Second of all, spammers love harvesting email addresses from the web, but only in places where there are a lot of email addresses. The email address I had available on Slashdot was a spam magnet. Once, I made an email address available on the list of crypto software available; within 24 hours of my email address being placed on this web page, I was receiving pornographic spam. The email address which I had available on one of those high school alumni web pages also received the occasional pornographic spam.

I had a special web page which would encrypt the IP of where someone got my email address; this was used so that I could determine where spammers are doing their web harvesting. This email rarely got spam; when it did, I would post to where the email address was harvested; the apache logs of who accessed this particular web page were permanently stored.

Spammers also like sending email to whois contact email addresses; it got so bad that I had to make a special spam filter for these addresses that only accepted email from email addresses which would send legitimate "your domain has been updated" traffic (as I recall, and, since I manage my domains through netwiz).
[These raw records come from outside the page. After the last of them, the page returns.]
(* ===== verification/Programs.v ===== *)
(** * Programs: cat and ls (src/userspace/cat/main.rs, src/userspace/ls/main.rs)

    [cat_prints_file] is proved against [FileOs], what [cat] uses of the kernel; the
    instance at the end keeps one file in memory, the one of KernelOs is the kernel
    itself. *)

From S2P Require Import Prelude Text Ulib.

Definition MAX_ENTRIES : Z := 32.
Definition CAT_BUFFER : Z := 512.

Section Programs.
Context {W : Type} `{Int80 W}.

(** ** cat *)

(** "Usage: cat <path>" and "cat: could not open ". *)
Definition cat_usage : list Z := [85; 115; 97; 103; 101; 58; 32; 99; 97; 116; 32; 60; 112; 97; 116; 104; 62; 10].
Definition cat_no_file : list Z := [99; 97; 116; 58; 32; 99; 111; 117; 108; 100; 32; 110; 111; 116; 32; 111; 112; 101; 110; 32].

(** The loop; [&buffer[..bytes_read]] panics when the kernel reports more than the
    buffer holds. *)
Definition cat_loop (fuel : nat) (fd : Z) : kst W unit :=
  loopM fuel (λ _,
    let* r := read fd CAT_BUFFER in
    if r.1 =? 0 then kret (inr tt)
    else if Z.of_nat (length r.2) <? r.1 then kfault Panic
    else stdout (take (Z.to_nat r.1) r.2) ;;* kret (inl tt)) tt.

(** [args.get(1)] is the path. *)
Definition cat_main (fuel : nat) (arg : option (list Z)) : kst W unit :=
  match arg with
  | None => stdout cat_usage ;;* exit
  | Some path =>
      let* fd := open path in
      if fd =? 0 then stdout cat_no_file ;;* stdout path ;;* stdout [10] ;;* exit
      else cat_loop fuel fd ;;* close fd ;;* exit
  end.

(** ** ls *)

(** "[ DIR ] ". *)
Definition ls_directory : list Z := [91; 32; 68; 73; 82; 32; 93; 32].
Definition ls_line (e : DirEntry) : kst W unit :=
  stdout (if is_directory e then ls_directory else repeat 32 8) ;;*
  stdout (name_bytes e) ;;*
  stdout [10] ;;* kret tt.
Fixpoint ls_lines (l : list DirEntry) : kst W unit :=
  match l with [] => kret tt | e :: l => ls_line e ;;* ls_lines l end.

Definition ls_main : kst W unit :=
  let* r := read_dir MAX_ENTRIES in
  if MAX_ENTRIES <? r.1 then kfault Panic
  else ls_lines (take (Z.to_nat r.1) r.2) ;;* exit.
End Programs.

(** ** What [cat] uses of the kernel *)

Definition ascii_text (bs : list Z) : Prop := Forall (λ b, 0 ≤ b < 128) bs.

Class FileOs (W : Type) `{Int80 W} := {
  (** [fd] is open on a file with these contents, at this offset. *)
  open_at : W → Z → list Z → nat → Prop;
  screen : W → list Z;

  (** A read delivers the next bytes of the file and moves behind them. *)
  os_read fd w c off : open_at w fd c off →
    ∃ w' rest, let chunk := take (Z.to_nat CAT_BUFFER) (drop off c) in
      read fd CAT_BUFFER w = Done ((len chunk, chunk ++ rest), w')
      ∧ open_at w' fd c (off + length chunk) ∧ screen w' = screen w;
  (** Plain text goes to the screen. *)
  os_stdout fd w c off bs : open_at w fd c off → len bs ≤ CAT_BUFFER → ascii_text bs →
    ∃ n w', stdout bs w = Done (n, w') ∧ open_at w' fd c off ∧ screen w' = screen w ++ bs;
  os_close fd w c off : open_at w fd c off → ∃ b w', close fd w = Done (b, w') ∧ screen w' = screen w;
}.

Section Cat.
Context {W : Type} `{FileOs W}.

Lemma cat_loop_prints fuel fd w c off : open_at w fd c off → ascii_text c → (length c - off < fuel)%nat →
  ∃ w' off', cat_loop fuel fd w = Done (tt, w') ∧ open_at w' fd c off' ∧ screen w' = screen w ++ drop off c.
Proof.
  intros Ho Hc. revert w off Ho. induction fuel as [|fuel IH]; intros w off Ho Hf; [lia|]. unfold cat_loop. cbn [loopM].
  destruct (os_read fd w c off Ho) as (w1 & rest & E1 & Ho1 & Es1). unfold len in E1. unfold kbind at 1 2. rewrite E1. cbn [fst snd].
  remember (take (Z.to_nat CAT_BUFFER) (drop off c)) as chunk eqn:Ech.
  pose proof (f_equal length Ech) as El. rewrite length_take, length_drop in El. change (Z.to_nat CAT_BUFFER) with 512%nat in *.
  destruct (Z.eqb_spec (Z.of_nat (length chunk)) 0) as [E0|E0].
  - exists w1, (off + length chunk)%nat. split_and!; [done | done |]. rewrite (drop_ge c) by lia. by rewrite app_nil_r.
  - rewrite length_app, (proj2 (Z.ltb_ge _ _)) by lia. rewrite Nat2Z.id, take_app_length.
    destruct (os_stdout fd w1 c _ chunk Ho1) as (n & w2 & E2 & Ho2 & Es2).
    { unfold len, CAT_BUFFER. lia. }
    { rewrite Ech. by apply Forall_take, Forall_drop. }
    unfold kbind at 1. rewrite E2. cbn [kret].
    destruct (IH w2 _ Ho2) as (w' & off' & E' & Ho' & Es'); [lia|].
    exists w', off'. split_and!; [exact E' | done |]. rewrite Es', Es2, Es1, <- app_assoc. f_equal.
    rewrite <- (take_drop 512 (drop off c)). rewrite <- Ech, drop_drop. f_equal.
    destruct (decide (length chunk = 512%nat)) as [->|]; [done|]. by rewrite !drop_ge by lia.
Qed.

(** [cat] of a text file that opens prints all of its bytes, in order and nothing
    else, closes it and comes to its [exit], for every length of the file: each turn
    of its loop reads on where the last one stopped, and the turn that reads nothing
    is its last. *)
Theorem cat_prints_file fuel path w fd w1 c : open path w = Done (fd, w1) → 0 < fd → open_at w1 fd c 0 → ascii_text c →
  (length c < fuel)%nat →
  ∃ w', cat_main fuel (Some path) w = exit w' ∧ screen w' = screen w1 ++ c.
Proof.
  intros Eo Hfd Ho Hc Hf. destruct (cat_loop_prints fuel fd w1 c 0 Ho Hc) as (w2 & off' & E2 & Ho2 & S2); [lia|].
  destruct (os_close fd w2 c off' Ho2) as (b & w3 & E3 & S3). exists w3.
  cbn [cat_main]. rewrite (kbind_done _ _ _ _ _ Eo), (proj2 (Z.eqb_neq _ _)) by lia.
  rewrite (kbind_done _ _ _ _ _ E2), (kbind_done _ _ _ _ _ E3). split; [done|]. by rewrite S3, S2.
Qed.
End Cat.

(** ** One file in memory *)

Record OneFile := {
  of_file : list Z;
  of_offset : nat;
  of_screen : list Z;
  (** what the program passes, and what it gets back *)
  of_lent : list Z;
  of_taken : list Z;
}.

Definition set_lent (l : list Z) (w : OneFile) : OneFile :=
  {| of_file := of_file w; of_offset := of_offset w; of_screen := of_screen w; of_lent := l; of_taken := of_taken w |}.
Definition file_int80 (number : Z) (args : list Z) : kst OneFile Z := λ w,
  if number =? SYS_READ then
    let chunk := take (Z.to_nat (nth 2 args 0)) (drop (of_offset w) (of_file w)) in
    Done (Z.of_nat (length chunk), {| of_file := of_file w; of_offset := of_offset w + length chunk; of_screen := of_screen w; of_lent := []; of_taken := chunk |})
  else if number =? SYS_WRITE then
    Done (nth 2 args 0, {| of_file := of_file w; of_offset := of_offset w; of_screen := of_screen w ++ of_lent w; of_lent := []; of_taken := [] |})
  else Done (3, w).

#[global] Instance one_file : Int80 OneFile := {
  int80 := file_int80;
  lend l w := Done (8, set_lent l w);
  lend_mut _ w := Done (8, w);
  take_back _ _ w := Done (of_taken w, w);
}.

#[global] Program Instance one_file_os : FileOs OneFile := {
  open_at w fd c off := of_file w = c ∧ of_offset w = off;
  screen := of_screen;
}.
Next Obligation.
  intros fd w c off [<- <-]. eexists _, []. cbn zeta. rewrite app_nil_r. split; [reflexivity|]. done.
Qed.
Next Obligation. intros fd w c off bs Ho Hl Ht. eexists _, _. split; [reflexivity|]. done. Qed.
Next Obligation. intros fd w c off Ho. eexists _, _. split; [reflexivity|]. done. Qed.

Definition long_file : OneFile :=
  {| of_file := repeat 65 1000 ++ [66]; of_offset := 0; of_screen := [36; 32]; of_lent := []; of_taken := [] |}.

Lemma cat_prints_file_witness :
  ∃ w', cat_main 1002 (Some [97]) long_file = exit w' ∧ of_screen w' = [36; 32] ++ repeat 65 1000 ++ [66].
Proof.
  destruct (cat_prints_file 1002 [97] long_file 3 (set_lent [97] long_file) (repeat 65 1000 ++ [66])) as (w' & E & S).
  - reflexivity.
  - reflexivity.
  - split; reflexivity.
  - apply (bool_decide_eq_true_1 (Forall _ _)). vm_compute. reflexivity.
  - apply Nat.ltb_lt. vm_compute. reflexivity.
  - exists w'. split; [exact E | exact S].
Defined.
Looking back, it was probably a little overzealous to time out email which I sent myself to people I knew. I rarely had a spammer try to email me using an email address that was in the from: line of an email I sent out; the only times they did was when the email in question was mirrored on a web page. When I set up a spam filtering system again, I will have email sent to people I don't know be an encrypted form of the email address I sent the email to; if any of these emails starts getting spam, I will simply disable the address in question. Otherwise, the address will be unfiltered.

Email address which are made available on web forums and other web pages will will have a lot of email addresses need to be run through a spamasassin-type filter; or simply require a three-way interaction for people to send email:

  1. Someone sends email to, say, a Slashdot email address
  2. They get an autoreply: In order to send me email, please send mail to this address; where "this address" is a special email address which is an encrypted form of their from: address
  3. They can now send email to the special address. In case they are a spammer, the email address can be disabled.
Spammers are well aware of the existence of some filters and blacklists; for example, at first a bcc: filter (e.g. My email address has to be in a To: or Cc: line) could eliminate all spam. Spammers starting learning that this was a fairly common filter; as a result, once broadband became available, some spammers went to the trouble of putting in a "To:" header.
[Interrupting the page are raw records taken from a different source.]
(* ===== verification/UlibSpec.v ===== *)
(** * UlibSpec: what the kernel and the user library make of the same bytes

    The argument frame that [elf::load] writes and [ulib::Args] reads, and the
    directory entries of the [read_dir] call. *)

From S2P Require Import Prelude Text MemCtl Elf ElfLoad Syscalls Ulib.

#[local] Existing Instance flat_bytes.

(** ** Arguments *)

(** What a program makes of the stack it starts on ([_start] and [Args::new]). *)
Definition entry_args (m : Z → Z) (rsp : Z) : Args := args_new (word_at m rsp) (rsp + 8).

Definition no_nul (l : list Z) : Prop := Forall (λ b, b ≠ 0) l.

Lemma c_string_ok m p arg fuel : no_nul arg → load_bytes m p (length arg) = arg → m (p + Z.of_nat (length arg)) = 0 →
  (length arg < fuel)%nat → c_string m p fuel tt = Done (arg, tt).
Proof.
  revert p fuel. induction arg as [|b arg IH]; intros p [|fuel] Hn Hl Hz Hf; [cbn in Hf; lia | | cbn in Hf; lia|].
  { cbn in *. rewrite Z.add_0_r in Hz. by rewrite Hz. }
  apply Forall_cons in Hn as [Hb Hn]. unfold load_bytes in Hl. cbn [length seq List.map] in Hl. injection Hl as Hb' Hl. rewrite Z.add_0_r in Hb'.
  cbn [c_string]. rewrite Hb', (proj2 (Z.eqb_neq _ _)) by done. rewrite (kbind_done _ _ _ arg tt); [done|].
  apply IH; [done| | |cbn in Hf; lia].
  - rewrite <- Hl at 2. unfold load_bytes. rewrite <- seq_shift, List.map_map. apply List.map_ext. intros i. f_equal. lia.
  - rewrite <- Hz. f_equal. cbn [length]. lia.
Qed.

Section Frame.
Context (m : Z → Z) (rsp lo hi : Z) (argv : list (list Z)).
Hypothesis frame_args : args_at m rsp 0 lo hi argv.
Hypothesis strings : 0 < lo.
Hypothesis nul_free : Forall no_nul argv.

Lemma args_get_ok fuel k i arg : argv !! i = Some arg → (length arg < fuel)%nat →
  args_get m fuel {| argc := Z.of_nat (length argv); Ulib.argv := rsp + 8; index := k |} (Z.of_nat i) tt = Done (Some arg, tt).
Proof.
  intros Hi Hf. destruct (frame_args i arg Hi) as (p & Hw & Hlo & _ & Hb & Hz). unfold args_get. cbn [argc Ulib.argv].
  pose proof (lookup_lt_Some _ _ _ Hi). rewrite (proj2 (Z.leb_gt _ _)) by lia.
  change (word_at m) with (load_word m). replace (rsp + 8 + 8 * Z.of_nat i) with (rsp + 8 * (1 + 0 + Z.of_nat i)) by lia.
  rewrite Hw, (proj2 (Z.eqb_neq _ _)) by lia. rewrite (kbind_done _ _ _ arg tt); [done|].
  apply c_string_ok; [by eapply Forall_lookup_1 | done..].
Qed.

Lemma args_collect_from fuel i n : Forall (λ arg, (length arg < fuel)%nat) argv → (i + n = length argv)%nat →
  args_collect m fuel {| argc := Z.of_nat (length argv); Ulib.argv := rsp + 8; index := Z.of_nat i |} (S n) tt = Done (drop i argv, tt).
Proof.
  intros Hf. revert i. induction n as [|n IH]; intros i Hi.
  - cbn [args_collect]. unfold args_next, args_get. cbn [argc index]. rewrite (proj2 (Z.leb_le _ _)) by lia.
    by rewrite drop_ge by lia.
  - destruct (lookup_lt_is_Some_2 argv i) as [arg Ha]; [lia|]. cbn [args_collect].
    rewrite (kbind_done _ _ _ (Some (arg, {| argc := Z.of_nat (length argv); Ulib.argv := rsp + 8; index := Z.of_nat (S i) |})) tt).
    + rewrite (kbind_done _ _ _ (drop (S i) argv) tt); [|apply (IH (S i)); lia]. by rewrite (drop_S argv arg i).
    + unfold args_next. cbn [index argc Ulib.argv].
      rewrite (ktry_some _ _ tt arg tt); [|apply args_get_ok; [done|by eapply Forall_lookup_1 in Hf]].
      replace (Z.of_nat (S i)) with (Z.of_nat i + 1) by lia. done.
Qed.
End Frame.

(** Arguments arrive: for every argument vector without NUL bytes, either the frame
    does not fit - nothing is written and the load fails - or the initial stack pointer
    is a multiple of 16 within the stack, memory outside of the frame is untouched, and
    the program that takes [argc] and [argv] off that stack pointer and iterates over
    its [Args] gets exactly the arguments, in order. *)
Theorem args_roundtrip stack argv (m : Z → Z) fuel :
  0 ≤ bottom stack → top stack ≤ usize_max → string_size argv ≤ usize_max → 8 * (Z.of_nat (length argv) + 3) ≤ usize_max →
  Forall no_nul argv → Forall (λ arg, (length arg < fuel)%nat) argv →
  match write_args_frame stack argv m with
  | Done (None, m') => m' = m ∧ top stack - string_size argv - 8 * (Z.of_nat (length argv) + 3) < bottom stack + 16
  | Done (Some rsp, m') =>
      bottom stack ≤ rsp < top stack ∧ rsp mod 16 = 0 ∧ (∀ x, ¬ (rsp ≤ x < top stack) → m' x = m x)
      ∧ args_len (entry_args m' rsp) = Z.of_nat (length argv)
      ∧ args_collect m' fuel (entry_args m' rsp) (S (length argv)) tt = Done (argv, tt)
  | Fault _ => False
  end.
Proof.
  intros Hb Ht Hs Hw Hn Hf. pose proof (args_frame_spec stack argv m Hb Ht Hs Hw) as Hspec. cbv zeta in Hspec.
  set (base := top stack - string_size argv - 8 * (Z.of_nat (length argv) + 3)) in *.
  pose proof (Z.div_mod base 16 ltac:(lia)). pose proof (Z.mod_pos_bound base 16 ltac:(lia)). pose proof (string_size_nonneg argv).
  destruct (decide _) as [[Hb0 Hb1]|Hno].
  - destruct Hspec as (m' & E & Hc & Ha & _ & _ & Ho). rewrite E. change (word_at m') with (load_word m').
    assert (Ee : entry_args m' (base / 16 * 16) = {| argc := Z.of_nat (length argv); Ulib.argv := base / 16 * 16 + 8; index := Z.of_nat 0 |})
      by (unfold entry_args, args_new; change (word_at m') with (load_word m'); by rewrite Hc).
    split_and!; [lia | lia | by apply Z_mod_mult | done | by rewrite Ee |].
    rewrite Ee. apply (args_collect_from m' _ _ _ argv Ha); [lia | done | done | lia].
  - rewrite Hspec. split; [done|]. lia.
Qed.

Lemma args_roundtrip_witness : Forall no_nul [[108; 115]; [47]] ∧ ∃ rsp m', write_args_frame demo_stack [[108; 115]; [47]] (λ _, 7) = Done (Some rsp, m') ∧
  args_collect m' 9 (entry_args m' rsp) 3 tt = Done ([[108; 115]; [47]], tt).
Proof.
  assert (Hn : Forall no_nul [[108; 115]; [47]]) by (repeat constructor; discriminate). split; [exact Hn|].
  assert (Hf : Forall (λ arg : list Z, (length arg < 9)%nat) [[108; 115]; [47]]) by (repeat constructor; cbn; lia).
  pose proof (args_roundtrip demo_stack [[108; 115]; [47]] (λ _, 7) 9 ltac:(by vm_compute) ltac:(by vm_compute) ltac:(by vm_compute) ltac:(by vm_compute) Hn Hf) as Hr.
  destruct (write_args_frame demo_stack [[108; 115]; [47]] (λ _, 7)) as [[[rsp|] m']|f].
  - exists rsp, m'. split; [done|]. apply Hr.
  - exfalso. destruct Hr as [_ Hr]. revert Hr. by vm_compute.
  - destruct Hr.
Defined.

(** ** Directory entries *)

Lemma position_none p l : Forall (λ b, p b = false) l → position p l = None.
Proof. induction 1 as [|b l Hb _ IH]; [done|]. cbn. by rewrite Hb, IH. Qed.
Lemma position_app p l b r : Forall (λ b, p b = false) l → p b = true → position p (l ++ b :: r) = Some (length l).
Proof. intros Hl Hb. induction Hl as [|x l Hx _ IH]; cbn; [by rewrite Hb|]. by rewrite Hx, IH. Qed.

Lemma name_bytes_padded name n attr size : no_nul name → name_bytes {| de_name := name ++ replicate n 0; de_attr := attr; de_size := size |} = name.
Proof.
  intros Hn. assert (Hf : Forall (λ b, (b =? 0) = false) name) by (eapply Forall_impl; [exact Hn|]; intros b Hb; by apply Z.eqb_neq).
  unfold name_bytes. cbn [de_name]. destruct n as [|n].
  - rewrite app_nil_r, position_none by done. cbn [default]. by rewrite take_ge.
  - cbn [replicate]. rewrite position_app by done. cbn [default]. apply take_app_length.
Qed.

Section Entries.
Context (padding : list Z).
Hypothesis padding_length : length padding = 3%nat.

Lemma dir_entry_load name attr :
  entry_load (dir_entry padding name attr) =
  let shown := take 256 (utf8_encode name) in {| de_name := shown ++ replicate (256 - length shown) 0; de_attr := attr; de_size := 0 |}.
Proof.
  cbv zeta. unfold dir_entry. change Syscalls.DIR_ENTRY_NAME_CAPACITY with 256%nat.
  set (name' := take 256 (utf8_encode name)). assert (Hl : (length name' ≤ 256)%nat) by (unfold name'; rewrite length_take; lia).
  assert (Hn : length (name' ++ replicate (256 - length name') 0) = 256%nat) by (rewrite length_app, length_replicate; lia).
  remember (name' ++ replicate (256 - length name') 0) as field eqn:Ef.
  assert (E : ∀ rest, name' ++ replicate (256 - length name') 0 ++ rest = field ++ rest) by (intros rest; by rewrite Ef, <- app_assoc).
  rewrite E. unfold entry_load. change Ulib.DIR_ENTRY_NAME_CAPACITY with 256%nat. f_equal.
  - rewrite take_app_le by lia. by rewrite take_ge by lia.
  - rewrite lookup_app_r by lia. by rewrite Hn.
  - rewrite drop_app_ge by lia. rewrite Hn. change (260 - 256)%nat with 4%nat.
    destruct padding as [|x [|y [|z [|]]]]; done.
Qed.

Lemma dir_entry_bytes_length name attr : length (dir_entry padding name attr) = DIR_ENTRY_SIZE.
Proof.
  unfold dir_entry. rewrite !length_app, length_replicate, length_take, padding_length. change Syscalls.DIR_ENTRY_NAME_CAPACITY with 256%nat.
  change DIR_ENTRY_SIZE with 264%nat. cbn [length le_bytes]. lia.
Qed.

(** A directory listing arrives: from the bytes that the kernel copies out - a record
    for each directory, then one for each file - a program reads back as many entries,
    each with its name (its first 256 bytes, if it is longer) and each known as a
    directory exactly if it is one. *)
Theorem listing_roundtrip (items : list (list Z * bool)) : Forall (λ x, no_nul (utf8_encode x.1)) items →
  let bytes := concat (map (λ x : list Z * bool, dir_entry padding x.1 (if x.2 then 0x10 else 0)) items) in
  map (λ e, (name_bytes e, is_directory e)) (map entry_load (chunks (length items) DIR_ENTRY_SIZE bytes))
  = map (λ x, (take 256 (utf8_encode x.1), x.2)) items.
Proof.
  intros Hn. cbv zeta. rewrite <- (List.length_map (λ x : list Z * bool, dir_entry padding x.1 (if x.2 then 0x10 else 0)) items), chunks_concat.
  - rewrite !List.map_map. apply List.map_ext_in. intros [name dir] Hin. rewrite dir_entry_load. cbn [fst snd]. f_equal.
    + apply name_bytes_padded, Forall_take. rewrite Forall_forall in Hn. by apply (Hn (name, dir)), list_elem_of_In.
    + by destruct dir.
  - apply Forall_forall. intros l (x & -> & _)%list_elem_of_fmap. apply dir_entry_bytes_length.
Qed.
End Entries.

Lemma listing_roundtrip_witness :
  map (λ e, (name_bytes e, is_directory e)) (map entry_load (chunks 2 DIR_ENTRY_SIZE (dir_entry [1; 2; 3] [98] 0x10 ++ dir_entry [1; 2; 3] [97; 46; 233] 0 ++ [])))
  = [([98], true); ([97; 46; 195; 169], false)].
Proof.
  apply (listing_roundtrip [1; 2; 3] eq_refl [([98], true); ([97; 46; 233], false)]).
  repeat constructor; discriminate.
Defined.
Spammers also know that a lot of people are on blacklists such as the RBL; the RBL was an extremely inefficient spam filter. An open mail relay spam filter would probably be more effective; spammers like sending email through open relays. A DUL filter is somewhat effective, but a lot of UNIX power users like using a local copy of postfix/sendmail/qmail to send out email; a better solution is to make a DUL ip 1 point in a spamasassin filter.

Spam, alas, is a fact of life on today's internet. Thankfully, it can be filtered easily enough if one takes care to keep their "real" email address secret; can be used for public email addresses (it is currently a free service).

I hope this helps people develop effective spam filters.